**RECORDS SHOWN:**
(* ===== verification/RunTurns.v ===== *)
(** * The turns of a run and what they do to the world

    [Runner.Run] threads the world through the turns of its loop and then
    through the listeners.  This file states what each turn may do to it:
    [turn_spec] says, from the results alone, whether the state function of a
    chunk is called, and which world the turn leaves in either case.  A run is
    a chain of worlds, one turn between each two ([Run_turns]), so what no turn
    does is not done.  The theorems on requisites and on failhard follow. *)

From S2P Require Import Prelude GoLib Value StateTypes Signature States Runner.

Open Scope Z_scope.

Section turns.
Context `{Runtime} {S : Type}.
Import World.
Abbreviation Runner := (Runner (S:=S)).
Abbreviation M := (World.M S).
Abbreviation results_t := (list (option StateResult)).
Implicit Types (r : Runner) (ch : Chunk).

(** ** Rehearsals

    The only calls that deciding on a chunk makes: a target of one of its
    prereqs, in test mode. *)

Definition rehearse r (c : Chunk) (w : S) : (string + Result) * S :=
  Call (GOOS (rOut r)) (rStates r) (with_Test (rCtx r) true) (Func c) (Args c) w.

Definition rehearsal r (chunks : list Chunk) (reqs : list Req) (w w' : S) : Prop :=
  ∃ req t c, req ∈ reqs ∧ rKind req = Prereq ∧ t ∈ Resolved req ∧ chunks !! t = Some c ∧
    w' = (rehearse r c w).2.

(** A rehearsal predicts a change if it says so, cannot tell, or fails. *)
Definition predicts (res : string + Result) : bool :=
  match res with inl _ => true | inr res => bool_decide (Result_ res = None) || HasChanges res end.

(** Target [t], rehearsed at some point of the decision, said [b]. *)
Definition foresees r chunks reqs (w : S) (t : nat) (b : bool) : Prop :=
  ∃ c w1, chunks !! t = Some c ∧ rtc (rehearsal r chunks reqs) w w1 ∧ predicts (rehearse r c w1).1 = b.

Definition idle_prereq r chunks (reqs among : list Req) (w : S) : Prop :=
  ∃ req, req ∈ among ∧ rKind req = Prereq ∧ Resolved req ≠ [] ∧
    ∀ t, t ∈ Resolved req → foresees r chunks reqs w t false.
Definition prereqs_foreseen r chunks (reqs among : list Req) (w : S) : Prop :=
  ∀ req, req ∈ among → rKind req = Prereq → Resolved req ≠ [] →
    ∃ t, t ∈ Resolved req ∧ foresees r chunks reqs w t true.

Lemma foresees_later r chunks reqs w w1 t b :
  rtc (rehearsal r chunks reqs) w w1 → foresees r chunks reqs w1 t b → foresees r chunks reqs w t b.
Proof. intros H1 (c & w2 & Hc & H2 & Hp). exists c, w2. split_and!; [done|by etransitivity|done]. Qed.

Lemma prereq_rehearses r chunks reqs req targets w b w' :
  req ∈ reqs → rKind req = Prereq → (∀ t, t ∈ targets → t ∈ Resolved req) →
  prereqWouldChange r chunks targets w = Some (b, w') →
  rtc (rehearsal r chunks reqs) w w' ∧
  if b then ∃ t, t ∈ targets ∧ foresees r chunks reqs w t true
  else ∀ t, t ∈ targets → foresees r chunks reqs w t false.
Proof.
  intros Hreq Hk. revert w. induction targets as [|t targets IH]; intros w Ht Hrun; simpl in Hrun.
  { inv_M Hrun. split; [done|]. by intros t []%elem_of_nil. }
  apply bind_Some in Hrun as (c & w0 & Hc & Hrun). unfold index in Hc.
  destruct (chunks !! t) as [c0|] eqn:Hct; [|done]. inversion Hc; subst; clear Hc.
  apply bind_Some in Hrun as (res & w1 & Hres & Hrun). unfold lift in Hres.
  destruct (Call _ _ _ _ _ w0) as [res' w1'] eqn:Hcall. simplify_eq.
  assert (Hre : rehearse r c w0 = (res, w1)) by done.
  assert (Hstep : rehearsal r chunks reqs w0 w1).
  { exists req, t, c. split_and!; [done|done|apply Ht; left|done|by rewrite Hre]. }
  assert (Hf : ∀ b, predicts res = b → foresees r chunks reqs w0 t b).
  { intros b0 Hb0. exists c, w0. rewrite Hre. split_and!; [done|reflexivity|done]. }
  assert (Hp : (predicts res = true ∧ b = true ∧ w' = w1) ∨
    (predicts res = false ∧ prereqWouldChange r chunks targets w1 = Some (b, w'))).
  { destruct res as [e|res]; [left; by inversion Hrun|]. simpl. destruct (_ || _); [left; by inversion Hrun|by right]. }
  destruct Hp as [(Hp & -> & ->)|[Hp Hrest]].
  - split; [by apply rtc_once|]. exists t. split; [left|by apply Hf].
  - destruct (IH w1) as [Hrtc Hb]; [intros t' ?; apply Ht; by right|done|].
    split; [by eapply rtc_l|]. destruct b.
    + destruct Hb as (t' & Ht' & Hb). exists t'. split; [by right|]. eapply foresees_later; [by apply rtc_once|done].
    + intros t' [->|Ht']%elem_of_cons; [by apply Hf|]. eapply foresees_later; [by apply rtc_once|by apply Hb].
Qed.

(** ** The decision, prereqs included *)

Definition sees_all (results : results_t) (reqs : list Req) (s s' : seen) : Prop :=
  sawOnChanges s' = sawOnChanges s || existsb is_onchanges reqs ∧
  onChangesSatisfied s' = onChangesSatisfied s || existsb (onchanges_met results) reqs ∧
  sawOnFail s' = sawOnFail s || existsb is_onfail reqs ∧
  onFailSatisfied s' = onFailSatisfied s || existsb (onfail_met results) reqs ∧
  watchFired s' = watchFired s || existsb (fires results) reqs.

Lemma sees_all_cons results req reqs s s1 s' :
  saw results s s1 req → sees_all results reqs s1 s' → sees_all results (req :: reqs) s s'.
Proof.
  intros (H1 & H2 & H3 & H4 & H5) (E1 & E2 & E3 & E4 & E5). unfold sees_all. simpl.
  rewrite E1, E2, E3, E4, E5, H1, H2, H3, H4, H5, !orb_assoc. done.
Qed.

(** One requisite of any kind: it holds the chunk back, or what is seen in it
    goes into the conclusion. *)
Lemma evaluate_req_turn r chunks results reqs req s w o w' :
  req ∈ reqs → length results = length chunks → (∀ t, t ∈ Resolved req → (t < length chunks)%nat) →
  evaluate_req r chunks results req s w = Some (o, w') →
  rtc (rehearsal r chunks reqs) w w' ∧
  match o with
  | inl d => skip d = true ∧
      ((rKind req ≠ Prereq ∧ blocked results req = true ∧ Failed (dResult d) = true) ∨
       (rKind req = Prereq ∧ Failed (dResult d) = false ∧ Resolved req ≠ [] ∧
        ∀ t, t ∈ Resolved req → foresees r chunks reqs w t false))
  | inr s' => blocked results req = false ∧ saw results s s' req ∧
      (rKind req = Prereq → Resolved req ≠ [] → ∃ t, t ∈ Resolved req ∧ foresees r chunks reqs w t true)
  end.
Proof.
  intros Hin Hlen Ht Hev. destruct (decide (rKind req = Prereq)) as [Hk|Hk].
  - assert (Hsaw : blocked results req = false ∧ saw results s s req).
    { unfold blocked, saw, is_onchanges, onchanges_met, is_onfail, onfail_met, fires. rewrite Hk.
      simpl. by rewrite !andb_false_r, !orb_false_r. }
    unfold evaluate_req in Hev. rewrite Hk in Hev. case_bool_decide as He.
    { inversion Hev; subst. destruct Hsaw. by split_and!. }
    apply bind_Some in Hev as (b & w1 & Hb & Hev).
    destruct (prereq_rehearses r chunks reqs req (Resolved req) w b w1) as [Hr Hf]; [done..|].
    destruct b; inversion Hev; subst; (split; [done|]).
    + destruct Hsaw. by split_and!.
    + split; [done|]. right. by split_and!.
  - destruct (evaluate_req_decides r chunks results req s w) as (o' & Ho' & Hd); [done..|].
    rewrite Ho' in Hev. simplify_eq. split; [done|]. destruct o as [d|s'].
    + destruct Hd as (? & ? & ?). split; [done|]. left. by split_and!.
    + destruct Hd. by split_and!.
Qed.

Lemma evaluate_reqs_turn r chunks results reqs among s w d w' :
  (∀ req, req ∈ among → req ∈ reqs) → length results = length chunks →
  (∀ req t, req ∈ among → t ∈ Resolved req → (t < length chunks)%nat) →
  evaluate_reqs r chunks results among s w = Some (d, w') →
  rtc (rehearsal r chunks reqs) w w' ∧
  ((skip d = true ∧ (existsb (blocked results) among = true ∨ idle_prereq r chunks reqs among w) ∧
    (no_prereq among → existsb (blocked results) among = true ∧ Failed (dResult d) = true)) ∨
   (existsb (blocked results) among = false ∧ prereqs_foreseen r chunks reqs among w ∧
    ∃ s', d = conclude s' ∧ sees_all results among s s')).
Proof.
  intros Hsub Hlen. revert s w Hsub. induction among as [|req among IH]; intros s w Hsub Ht Hev; simpl in Hev.
  { inversion Hev; subst. split; [done|]. right. split_and!; [done|by intros req []%elem_of_nil|].
    exists s. split; [done|]. unfold sees_all. simpl. by rewrite !orb_false_r. }
  apply bind_Some in Hev as (o & w1 & Ho & Hev).
  apply (evaluate_req_turn r chunks results reqs) in Ho as [Hr Ho];
    [|apply Hsub; left|done|intros t; apply Ht; left].
  destruct o as [d0|s1].
  - inversion Hev; subst. split; [done|]. left. destruct Ho as [Hsk [(Hk & Hb & Hf)|(Hk & Hf & Hne & Hall)]].
    + split_and!; [done|left; simpl; by rewrite Hb|]. intros _. simpl. by rewrite Hb.
    + split_and!; [done|right; exists req; split_and!; [left|done..]|]. intros Hnp. destruct (Hnp req); [left|done].
  - destruct Ho as (Hb & Hsaw & Hpre).
    destruct (IH s1 w1) as [Hr1 Hcase]; [intros req' ?; apply Hsub; by right|intros req' t ?; apply Ht; by right|done|].
    split; [by etransitivity|]. simpl. rewrite Hb. destruct Hcase as [(Hsk & Hwhy & Hnp)|(Hnb & Hfor & s' & -> & Hsees)].
    + left. split_and!; [done| |intros Hn; apply Hnp; intros req' ?; apply Hn; by right].
      destruct Hwhy as [Hwhy|(req' & Hin & Hk' & Hne & Hall)]; [by left|right].
      exists req'. split_and!; [by right|done|done|]. intros t Hin'. eapply foresees_later; [done|by apply Hall].
    + right. split_and!; [done| |exists s'; split; [done|by eapply sees_all_cons]].
      intros req' [->|Hin]%elem_of_cons Hk' Hne; [by apply Hpre|].
      destruct (Hfor req' Hin Hk' Hne) as (t & Hin' & Hfs). exists t. split; [done|by eapply foresees_later].
Qed.

Lemma evaluateRequisites_turn r ch chunks results w d w' :
  length results = length chunks → targets_in (length chunks) ch →
  evaluateRequisites r ch chunks results w = Some (d, w') →
  rtc (rehearsal r chunks (Reqs ch)) w w' ∧
  if skip d
  then (held_back results (Reqs ch) = true ∨ idle_prereq r chunks (Reqs ch) (Reqs ch) w) ∧
    (no_prereq (Reqs ch) → Failed (dResult d) = existsb (blocked results) (Reqs ch))
  else held_back results (Reqs ch) = false ∧ prereqs_foreseen r chunks (Reqs ch) (Reqs ch) w ∧
    react_kind (dReaction d) = if existsb (fires results) (Reqs ch) then ReactionWatch else "".
Proof.
  intros Hlen Ht Hev. eapply evaluate_reqs_turn in Hev as [Hr Hcase]; [|by intros req Hr; exact Hr|done|exact Ht].
  split; [done|]. unfold held_back, unmet.
  destruct Hcase as [(-> & Hwhy & Hnp)|(Hnb & Hfor & s' & -> & H1 & H2 & H3 & H4 & H5)].
  - split; [|intros Hn; by destruct (Hnp Hn) as [-> ->]]. destruct Hwhy as [->|?]; [by left|by right].
  - rewrite Hnb. simpl in *. unfold conclude. rewrite H1, H2, H3, H4, H5.
    destruct (existsb is_onchanges _ && _); simpl; [by split; [left|]|].
    destruct (existsb is_onfail _ && _); simpl; [by split; [left|]|].
    by destruct (existsb (fires results) _).
Qed.

(** ** What a turn does *)

(** A turn begins with a sign of progress and a look at the clock. *)
Definition turn_start r (chunks : list Chunk) (i : nat) ch (w : S) : S :=
  (Now (rOut r) (Progress (rOut r) ch i (length chunks) w).2).2.

(** The state of the chunk is executed, and its result reported. *)
Definition executed r ch (react : reaction) (w : S) (sr : StateResult) (wa : S) : Prop :=
  srResult sr = (execute r ch react w).1 ∧ Skipped sr = false ∧
  wa = (Now (rOut r) (execute r ch react w).2).2.

(** Past the requisites: the gates, then the state. *)
Definition acted r ch (react : reaction) (w : S) (sr : StateResult) (wa : S) : Prop :=
  ∃ g w1, evaluateGates r ch w = Some (g, w1) ∧
    match g with
    | Some res => srResult sr = res ∧ Skipped sr = true ∧ wa = (Now (rOut r) w1).2
    | None => executed r ch react w1 sr wa
    end.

**PROBLEM STATEMENT:**
Looking at the data above, return every line from the one with "apply bind_Some in Hrun as (res" down to the one with "[by apply rtc_once|done].", exactly and inclusively.

**WRITTEN REPLY:**
  apply bind_Some in Hrun as (res & w1 & Hres & Hrun). unfold lift in Hres.
  destruct (Call _ _ _ _ _ w0) as [res' w1'] eqn:Hcall. simplify_eq.
  assert (Hre : rehearse r c w0 = (res, w1)) by done.
  assert (Hstep : rehearsal r chunks reqs w0 w1).
  { exists req, t, c. split_and!; [done|done|apply Ht; left|done|by rewrite Hre]. }
  assert (Hf : ∀ b, predicts res = b → foresees r chunks reqs w0 t b).
  { intros b0 Hb0. exists c, w0. rewrite Hre. split_and!; [done|reflexivity|done]. }
  assert (Hp : (predicts res = true ∧ b = true ∧ w' = w1) ∨
    (predicts res = false ∧ prereqWouldChange r chunks targets w1 = Some (b, w'))).
  { destruct res as [e|res]; [left; by inversion Hrun|]. simpl. destruct (_ || _); [left; by inversion Hrun|by right]. }
  destruct Hp as [(Hp & -> & ->)|[Hp Hrest]].
  - split; [by apply rtc_once|]. exists t. split; [left|by apply Hf].
  - destruct (IH w1) as [Hrtc Hb]; [intros t' ?; apply Ht; by right|done|].
    split; [by eapply rtc_l|]. destruct b.
    + destruct Hb as (t' & Ht' & Hb). exists t'. split; [by right|]. eapply foresees_later; [by apply rtc_once|done].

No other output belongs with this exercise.